▶ **What you are asked to do**:
Only the stretch of the listing below that runs from the line with "length ls = length" through the line with "apply IH; [simpl" is to be printed, exactly and with both ends.

* * *

Lemma remove_spec h : remove_ok h.
Proof. induction h as [|h IH]; [apply remove_leaf|by apply remove_inner]. Qed.

End Bounds.
End Delete.
(* ===== verification/BTreeIter.v ===== *)
(** * BTreeIter: iteration over a B-tree

    [node.iterate] passes the items from [start] to [stop] to the iterator, in
    ascending or descending order, until the iterator says to stop ([run]).  The
    cases are those the tree's methods use: a start that is included, or none. *)

From stdpp Require Import base option sets list sorting tactics.
From S2P Require Import Prelude.
From S2P Require Import BTree.
From S2P Require Import BTreeFacts.
From S2P Require Import BTreeShape.
From S2P Require Import BTreeRemove.

(** ** The reference: a pass over a list *)
Section Run.
Context {Item St : Type} (iter : St -> Item -> St * bool).

(** Until the iterator stops it. *)
Fixpoint visit (st : St) (l : list Item) : St :=
  match l with
  | [] => st
  | x :: l' => let '(st, goOn) := iter st x in if goOn : bool then visit st l' else st
  end.

(** Until the iterator or an item stops it; the flag says whether it ran to the end. *)
Fixpoint run (stopAt : Item -> bool) (st : St) (l : list Item) : St * bool :=
  match l with
  | [] => (st, true)
  | x :: l' =>
    if stopAt x then (st, false) else
    let '(st, goOn) := iter st x in
    if goOn : bool then run stopAt st l' else (st, false)
  end.

Lemma run_app stopAt l1 : forall st l2,
  run stopAt st (l1 ++ l2)
    = let '(st1, ok) := run stopAt st l1 in if ok : bool then run stopAt st1 l2 else (st1, false).
Proof.
  induction l1 as [|x l1 IH]; intros st l2; cbn [run app]; [by destruct (run _ _ l2)|].
  destruct (stopAt x); [done|]. destruct (iter st x) as [st' []]; [apply IH|done].
Qed.

(** When everything after a stopping item also stops, the pass is a pass over the rest. *)
Lemma run_visit stopAt l : forall st,
  StronglySorted (fun x y => stopAt x = true -> stopAt y = true) l ->
  fst (run stopAt st l) = visit st (List.filter (fun x => negb (stopAt x)) l).
Proof.
  induction l as [|x l IH]; intros st Hs; [done|]. apply StronglySorted_inv in Hs as [Hs Hx].
  cbn [run List.filter]. destruct (stopAt x) eqn:Hst; cbn [negb].
  - rewrite filter_none; [done|]. eapply list.Forall_impl; [exact Hx|]. intros y Hy.
    simpl. by rewrite Hy.
  - cbn [visit]. destruct (iter st x) as [st' []]; [by apply IH|done].
Qed.
End Run.

Section Iter.
Context {E Item St : Type} (Less : Item -> Item -> bool) `{!StrictWeakOrder Less} (mn mx : nat).
Context (iter : St -> Item -> St * bool) (start stop : option Item) (includeStart : bool).
Context (Hinc : is_Some start -> includeStart = true).
Implicit Types (n : node Item) (its : list Item) (cs : list (node Item)) (st : St).

(** The items between others. *)
Definition weave its (ls : list (list Item)) : list Item := concat (zip_with (fun x l => x :: l) its ls).
Definition weaveL (ls : list (list Item)) its : list Item := concat (zip_with (fun l x => l ++ [x]) ls its).
Lemma post_weave its cs : post its cs = weave its (map inorder cs).
Proof. unfold post, weave. by rewrite (zip_with_fmap_r _ inorder). Qed.
Lemma pre_weave cs its : pre cs its = weaveL (map inorder cs) its.
Proof. unfold pre, weaveL. by rewrite (zip_with_fmap_l _ inorder). Qed.

(** ** Ascending *)
Definition fromA (x : Item) : bool := match start with Some s => negb (Less x s) | None => true end.
Definition stopA (x : Item) : bool := match stop with Some s => negb (Less x s) | None => false end.
Abbreviation asc := (List.filter fromA).

(** The call returns what the pass over [l] returns. *)
Definition returns (o : outcome E (St * bool * bool)) (r : St * bool) : Prop :=
  exists hit, o = Ret (fst r, hit, snd r).

Lemma ascLoop_spec rec cs rest : forall i ls hit st,
  length ls = length rest -> Forall (fun x => fromA x = true) rest ->
  (forall j l hit st, ls !! j = Some l ->
     returns (match cs with
              | [] => Ret (st, hit, true)
              | _ => let! d := at_ cs (i + j) in rec d hit st
              end) (run iter stopA st (asc l))) ->
  returns (ascLoop Less iter start stop includeStart rec cs i rest hit st)
    (run iter stopA st (asc (weaveL ls rest))).
Proof.
  induction rest as [|x rest IH]; intros i [|l ls] hit st Hl Hfrom Hrec; try done; [by eexists|].
  apply list.Forall_cons in Hfrom as [Hx Hfrom]. cbn [ascLoop].
  destruct (Hrec 0%nat l hit st eq_refl) as [hit1 He]. rewrite Nat.add_0_r in He. rewrite He.
  unfold weaveL. cbn [zip_with concat]. fold (weaveL ls rest).
  rewrite !List.filter_app, <- app_assoc, run_app. cbn [List.filter]. rewrite Hx.
  destruct (run iter stopA st (asc l)) as [st1 []]; cbn [fst snd negb]; [|by eexists].
  assert (Hskip : negb includeStart && negb hit1 && negb (isNil start) && negb (startLess Less start x) = false).
  { destruct start; [|by rewrite !andb_false_r]. by rewrite Hinc. }
  rewrite Hskip. cbn [run app]. fold (stopA x). destruct (stopA x); [by eexists|].
  destruct (iter st1 x) as [st2 []]; cbn [negb]; [|by eexists].
  apply IH; [simpl in Hl; lia|done|]. intros j l' hit' st' Hj.
  specialize (Hrec (S j) l' hit' st' Hj). by rewrite Nat.add_succ_r in Hrec.
Qed.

* * *

▶ **Exercise output**:
  length ls = length rest -> Forall (fun x => fromA x = true) rest ->
  (forall j l hit st, ls !! j = Some l ->
     returns (match cs with
              | [] => Ret (st, hit, true)
              | _ => let! d := at_ cs (i + j) in rec d hit st
              end) (run iter stopA st (asc l))) ->
  returns (ascLoop Less iter start stop includeStart rec cs i rest hit st)
    (run iter stopA st (asc (weaveL ls rest))).
Proof.
  induction rest as [|x rest IH]; intros i [|l ls] hit st Hl Hfrom Hrec; try done; [by eexists|].
  apply list.Forall_cons in Hfrom as [Hx Hfrom]. cbn [ascLoop].
  destruct (Hrec 0%nat l hit st eq_refl) as [hit1 He]. rewrite Nat.add_0_r in He. rewrite He.
  unfold weaveL. cbn [zip_with concat]. fold (weaveL ls rest).
  rewrite !List.filter_app, <- app_assoc, run_app. cbn [List.filter]. rewrite Hx.
  destruct (run iter stopA st (asc l)) as [st1 []]; cbn [fst snd negb]; [|by eexists].
  assert (Hskip : negb includeStart && negb hit1 && negb (isNil start) && negb (startLess Less start x) = false).
  { destruct start; [|by rewrite !andb_false_r]. by rewrite Hinc. }
  rewrite Hskip. cbn [run app]. fold (stopA x). destruct (stopA x); [by eexists|].
  destruct (iter st1 x) as [st2 []]; cbn [negb]; [|by eexists].
  apply IH; [simpl in Hl; lia|done|]. intros j l' hit' st' Hj.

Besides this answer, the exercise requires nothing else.